Class of green algae

The Chlorophyceae, also known as chlorophycean algae, are one of the classes of green algae, within the phylum Chlorophyta. They are a large assemblage of mostly freshwater and terrestrial organisms; many members are important primary producers in the ecosystems they inhabit. Their body plans are diverse and range from single flagellated or non-flagellated cells to colonies or filaments of cells. The class Chlorophyceae has been distinguished on the basis of ultrastructural morphology; molecular traits are also being used to classify taxa within the class.

==Description==
Chlorophycean algae are eukaryotic organisms composed of cells which occur in a variety of forms. Depending on the species, Chlorophyceae can grow unicellular (e.g. Chlamydomonas), colonial (e.g. Volvox), coenocytic (e.g. Characiosiphon), or filamentous (e.g. Chaetophora). In their vegetative state, some members have flagella while others produce them only in reproductive stages; still others never produce flagella.

===Chloroplasts===
Chlorophycean algae have chloroplasts and nearly all members are photosynthetic. There are a few exceptions, such as Polytoma, which have plastids that have lost the ability to photosynthesize. They are usually green due to the presence of chlorophyll a and b; they can also contain the pigment beta-carotene. Chloroplasts are diverse in morphology and include many forms, including, cup-shaped (e.g.
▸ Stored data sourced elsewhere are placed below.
Lemma token_response_printed_exit_zero_witness :
  script (answering 200) ["auth-login.py"; "register"; "--verbose"] =
  (0%Z, [ClientEnter;
         Send {| req_method := "POST";
                 req_url := "http://localhost:3001/api/auth/register";
                 req_content := sample_dumps
                   (JObj [("email", JStr "joeblackwaslike@me.com");
                          ("password", JStr "Prosperis123!")]) |};
         ClientExit;
         PPrint (JObj [("token", JStr "abc")])]).
Proof.
  apply (token_response_printed_exit_zero (answering 200) "auth-login.py"
           "register" "http://localhost:3001/api/auth/register" ["--verbose"]
           {| status_code := 200; content := token_text |});
    reflexivity.
Defined.

(** C7 (as stated, refuted). Started with the unrecognized sub-command
    "reset", the process ends without having made any network call. *)
Lemma unrecognized_subcommand_sends_nothing :
  length (requests (snd (script (answering 200) ["auth-login.py"; "reset"]))) <> 1.
Proof. cbn. discriminate. Qed.
(** C9: the bullet points do not depend on the detail level. The detail
    level reaches the other generators only through the chunk cap
    (flashcards, Q&A, concept map: two levels that cap the chunks at the
    same count give the same result) and through the length bounds handed
    to the summarizer (comprehensive summary: a summarizer that ignores
    them gives the same result at every level). *)
Theorem detail_level_influence (World : Type)
    (summarizer : Summarizer World) (pb : option (ProgressBar World))
    (text : str) (D1 D2 : Z) (w : World) :
  generate_bullet_points World text summarizer D1 pb w
  = generate_bullet_points World text summarizer D2 pb w
  /\ (0 <= D1 -> 0 <= D2 ->
      Z.min (len (chunks_of text 500)) (D1 * 5)
      = Z.min (len (chunks_of text 500)) (D2 * 5) ->
      generate_flashcards World text summarizer D1 pb w
      = generate_flashcards World text summarizer D2 pb w)
  /\ (0 <= D1 -> 0 <= D2 ->
      Z.min (len (chunks_of text 400)) (D1 * 3)
      = Z.min (len (chunks_of text 400)) (D2 * 3) ->
      generate_qa_format World text summarizer D1 pb w
      = generate_qa_format World text summarizer D2 pb w)
  /\ (0 <= D1 -> 0 <= D2 ->
      Z.min (len (chunks_of text 500)) (D1 * 2)
      = Z.min (len (chunks_of text 500)) (D2 * 2) ->
      generate_concept_map World text summarizer D1 pb w
      = generate_concept_map World text summarizer D2 pb w)
  /\ ((forall chunk mx mn mx' mn' w',
          summarizer chunk mx mn false w' = summarizer chunk mx' mn' false w') ->
      (generate_comprehensive_summary World text summarizer D1 pb w).2
      = (generate_comprehensive_summary World text summarizer D2 pb w).2).
Proof.
  split; [reflexivity|].
  split; [|split; [|split]].
  - intros H1 H2 Hcap. unfold generate_flashcards.
    rewrite (chunks_of_ok text 500), !bind_lift_ok by lia. cbv beta.
    rewrite !slice_to_nonneg, Hcap by lia. reflexivity.
  - intros H1 H2 Hcap. unfold generate_qa_format.
    rewrite (chunks_of_ok text 400), !bind_lift_ok by lia. cbv beta.
    rewrite !slice_to_nonneg, Hcap by lia. reflexivity.
  - intros H1 H2 Hcap. unfold generate_concept_map.
    rewrite (chunks_of_ok text 500), !bind_lift_ok by lia. cbv beta.
    rewrite !slice_to_nonneg, Hcap by lia. reflexivity.
  - intros Hign. rewrite !generate_comprehensive_summary_run.
    unfold summary_attempts.
    rewrite (outcomes_ext
               (acquire summarizer pb (len (chunks_of text 400))
                  (100 + D1 * 30) (30 + D1 * 10))
               (acquire summarizer pb (len (chunks_of text 400))
                  (100 + D2 * 30) (30 + D2 * 10))); [reflexivity|].
    intros j c w'. unfold acquire, bind.
    destruct (report pb (j + 1) _ w') as [w1 [[]|e]]; [apply Hign|reflexivity].
Qed.

Lemma detail_level_influence_witness :
  0 <= 1 /\ 0 <= 5
  /\ Z.min (len (chunks_of one_chunk_text 500)) (1 * 5)
     = Z.min (len (chunks_of one_chunk_text 500)) (5 * 5)
  /\ generate_bullet_points unit one_chunk_text
       (const_summarizer (lit "Cells divide.")) 1 None tt
     = generate_bullet_points unit one_chunk_text
         (const_summarizer (lit "Cells divide.")) 5 None tt
  /\ generate_flashcards unit one_chunk_text
       (const_summarizer (lit "Cells divide.")) 1 None tt
     = generate_flashcards unit one_chunk_text
         (const_summarizer (lit "Cells divide.")) 5 None tt
  /\ (generate_comprehensive_summary unit one_chunk_text
        (const_summarizer (lit "Cells divide.")) 1 None tt).2
     = (generate_comprehensive_summary unit one_chunk_text
          (const_summarizer (lit "Cells divide.")) 5 None tt).2.
Proof.
  destruct (detail_level_influence unit
              (const_summarizer (lit "Cells divide.")) None
              one_chunk_text 1 5 tt) as [B [F [_ [_ S]]]].
  assert (Hcap : Z.min (len (chunks_of one_chunk_text 500)) (1 * 5)
                 = Z.min (len (chunks_of one_chunk_text 500)) (5 * 5))
    by (vm_compute; reflexivity).
  split; [lia|]. split; [lia|]. split; [exact Hcap|].
  split; [exact B|].
  split; [apply F; [lia|lia|exact Hcap]|].
  apply S. intros; reflexivity.
Defined.

(** ** Q&A numbering *)

Lemma collect_qa_post (i : Z) (rs : list (result str)) :
  collect qa_post i rs = qa_emitted (enumerate (i + 1) rs).
Proof.
  revert i. induction rs as [|[s|e] rs IH]; intros i;
    [reflexivity| |exact (IH (i + 1))].
  cbn [collect enumerate qa_emitted flat_map snd fst].
  rewrite IH. unfold qa_post. destruct (10 <? _); reflexivity.
Qed.

Lemma py_join_hd (sep x : str) (l : list str) :
  exists tail, py_join sep (x :: l) = x ++ tail.
Proof.
  destruct l as [|y l]; [exists []; simpl; rewrite app_nil_r; reflexivity|].
  eexists. apply py_join_cons2.
Qed.

(** C6: the Q&A generator attempts the first [3 * D] chunks, and the
    number in each emitted "Q{n}"/"A{n}" pair is the 1-based position of
    its chunk among those attempts, whatever happened to the earlier
    ones; so when the first attempt fails or yields at most ten words and
    the second yields more, the output opens with "Q2". *)
Theorem qa_numbering (World : Type)
    (summarizer : Summarizer World) (pb : option (ProgressBar World))
    (text : str) (D : Z) (w : World) :
  (generate_qa_format World text summarizer D pb w).2
  = Ok match qa_emitted
               (enumerate 1 (qa_attempts summarizer pb text D w)) with
       | [] => lit "Could not generate Q&A pairs."
       | pairs => py_join [nl; nl] pairs
       end
  /\ length (qa_attempts summarizer pb text D w)
     = length (slice_to (chunks_of text 400) (D * 3))
  /\ (0 <= D ->
      len (qa_attempts summarizer pb text D w)
      = Z.min (len (chunks_of text 400)) (3 * D))
  /\ (forall first second rest,
         qa_attempts summarizer pb text D w = first :: Ok second :: rest ->
         match first with
         | Ok summary => len (py_split summary) <= 10
         | Raise _ => True
         end ->
         10 < len (py_split second) ->
         exists tail,
           (generate_qa_format World text summarizer D pb w).2
           = Ok (lit "Q2: Explain - " ++ tail)).
Proof.
  assert (Hrun := generate_qa_format_run World summarizer pb text D w).
  rewrite collect_qa_post in Hrun.
  split; [exact Hrun|].
  split; [apply length_outcomes|].
  split.
  - intros HD. unfold len, qa_attempts. rewrite length_outcomes.
    fold (len (slice_to (chunks_of text 400) (D * 3))).
    rewrite length_slice_to by lia. f_equal. lia.
  - intros first second rest E Hfirst Hsecond. rewrite Hrun, E.
    cbn [enumerate qa_emitted flat_map snd fst].
    assert (Hnone : match first with
                    | Ok summary =>
                        if 10 <? len (py_split summary)
                        then [qa_entry (0 + 1) summary] else []
                    | Raise _ => []
                    end = []).
    { destruct first as [s|e]; [|reflexivity].
      destruct (Z.ltb_spec 10 (len (py_split s))); [lia|reflexivity]. }
    rewrite Hnone, app_nil_l.
    destruct (Z.ltb_spec 10 (len (py_split second))) as [_|]; [|lia].
    cbn [app].
    destruct (py_join_hd [nl; nl] (qa_entry (0 + 1 + 1) second)
                (flat_map
                   (fun p : Z * result str =>
                      match p.2 with
                      | Ok summary =>
                          if 10 <? len (py_split summary)
                          then [qa_entry p.1 summary] else []
                      | Raise _ => []
                      end) (enumerate (0 + 1 + 1 + 1) rest))) as [tail ->].
    eexists. unfold qa_entry. rewrite <- !app_assoc. reflexivity.
Qed.

Lemma qa_numbering_witness :
  0 <= 3
  /\ len (qa_attempts scripted_summarizer None two_chunk_text 3 short_then_long)
     = Z.min (len (chunks_of two_chunk_text 400)) (3 * 3)
  /\ exists tail,
       (generate_qa_format _ two_chunk_text scripted_summarizer 3 None
          short_then_long).2
       = Ok (lit "Q2: Explain - " ++ tail).
Proof.
  destruct (qa_numbering _ scripted_summarizer None two_chunk_text 3
              short_then_long) as [_ [_ [Hlen Hgap]]].
  split; [lia|]. split; [apply Hlen; lia|].
  apply (Hgap (Ok (lit "Too short."))
           (lit "one two three four five six seven eight nine ten eleven twelve.")
           []).
  - vm_compute. reflexivity.
  - vm_compute. discriminate.
  - vm_compute. reflexivity.
Defined.

(** ** Flashcards *)

Lemma split_sep_go_nonempty (sep : str) (skip : nat) (cur s : str) :
  split_sep_go sep skip cur s <> [].
Proof.
  revert skip cur. induction s as [|c s IH]; intros skip cur;
    cbn [split_sep_go]; [discriminate|].
  destruct skip; [|apply IH].
  destruct (startswith (c :: s) sep); [discriminate|apply IH].
Qed.

Lemma flashcard_post_single (i : Z) (summary : str) :
  flashcard_post i summary
  = [flashcard summary (py_split_sep summary [dot; space])].
Proof.
  unfold flashcard_post.
  pose proof (split_sep_go_nonempty [dot; space] 0 [] summary) as Hne.
  fold (py_split_sep summary [dot; space]) in Hne.
  destruct (py_split_sep summary [dot; space]); [contradiction|reflexivity].
Qed.

Lemma collect_flashcard_post (i : Z) (rs : list (result str)) :
  collect flashcard_post i rs
  = List.map (fun s => flashcard s (py_split_sep s [dot; space]))
      (successes rs).
Proof.
  revert i. induction rs as [|[s|e] rs IH]; intros i;
    [reflexivity| |exact (IH (i + 1))].
  cbn [collect successes List.map].
  rewrite IH, flashcard_post_single. reflexivity.
Qed.

Lemma card_entry_block (i : Z) (cards : list str) :
  List.map card_entry (enumerate i cards)
  = List.map card_block (enumerate (i + 1) cards).
Proof.
  revert i. induction cards as [|c cards IH]; intros i; [reflexivity|].
  cbn [enumerate List.map]. rewrite IH. reflexivity.
Qed.

Lemma enumerate_fst {A} (i : Z) (xs : list A) :
  List.map fst (enumerate i xs)
  = List.map (fun j => i + Z.of_nat j) (seq 0 (length xs)).
Proof.
  revert i. induction xs as [|x xs IH]; intros i; [reflexivity|].
  cbn [enumerate List.map length seq fst]. f_equal; [lia|].
  rewrite IH, <- seq_shift, List.map_map.
  apply map_ext. intros j. lia.
Qed.

(** C7: for a detail level [D >= 0], when every attempt succeeds the
    flashcards output consists of exactly [min (number of chunks, 5 * D)]
    card blocks, one per attempted chunk in chunk order, with the numbers
    1, 2, .., N (and is the fallback string when that minimum is 0). *)
Theorem flashcards_count (World : Type)
    (summarizer : Summarizer World) (pb : option (ProgressBar World))
    (text : str) (D : Z) (w : World) :
  0 <= D ->
  Forall succeeded (flashcard_attempts summarizer pb text D w) ->
  exists cards,
    len cards = Z.min (len (chunks_of text 500)) (5 * D)
    /\ cards = List.map (fun s => flashcard s (py_split_sep s [dot; space]))
                 (successes (flashcard_attempts summarizer pb text D w))
    /\ List.map fst (enumerate 1 cards)
       = List.map (fun j => 1 + Z.of_nat j) (seq 0 (length cards))
    /\ (generate_flashcards World text summarizer D pb w).2
       = Ok match cards with
            | [] => lit "Could not generate flashcards."
            | _ => py_join [nl; nl] (List.map card_block (enumerate 1 cards))
            end.
Proof.
  intros HD Hall. eexists. split; [|split; [reflexivity|split]].
  - unfold len. rewrite length_map, (successes_succeeded _ Hall).
    unfold flashcard_attempts. rewrite length_outcomes.
    fold (len (slice_to (chunks_of text 500) (D * 5))).
    rewrite length_slice_to by lia. f_equal. lia.
  - apply enumerate_fst.
  - rewrite generate_flashcards_run, collect_flashcard_post.
    destruct (List.map _ (successes _)) as [|c l] eqn:E; [reflexivity|].
    rewrite card_entry_block. reflexivity.
Qed.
Chlamydomonas), or axial, or parietal and reticulate (e.g. Oedogonium).

In many species, there may be one or more storage bodies called pyrenoids (central proteinaceous body covered with a starch sheath) that are localised around the chloroplast. Some algae may also store food in the form of oil droplets. The inner cell wall layer is made of cellulose and the outer layer of pectose.

===Ultrastructure===
Cells of Chlorophyceae usually have two or four flagella, but in some cases may have numerous flagella. The flagella emerge from the apex of the cell, and are connected to the nucleus via rhizoplasts. The arrangement of flagella may be in one of two configurations, termed CW ("clockwise") or DO ("directly opposed"). In the CW configuration, the basal bodies are arranged clockwise in the 1–7 o'clock position. In the DO configuration, the basal bodies are arranged in 12–6 o'clock. Taxa with the CW arrangement and DO arrangement correspond to two different clades, roughly corresponding to the orders Chlamydomonadales and Sphaeropleales, respectively.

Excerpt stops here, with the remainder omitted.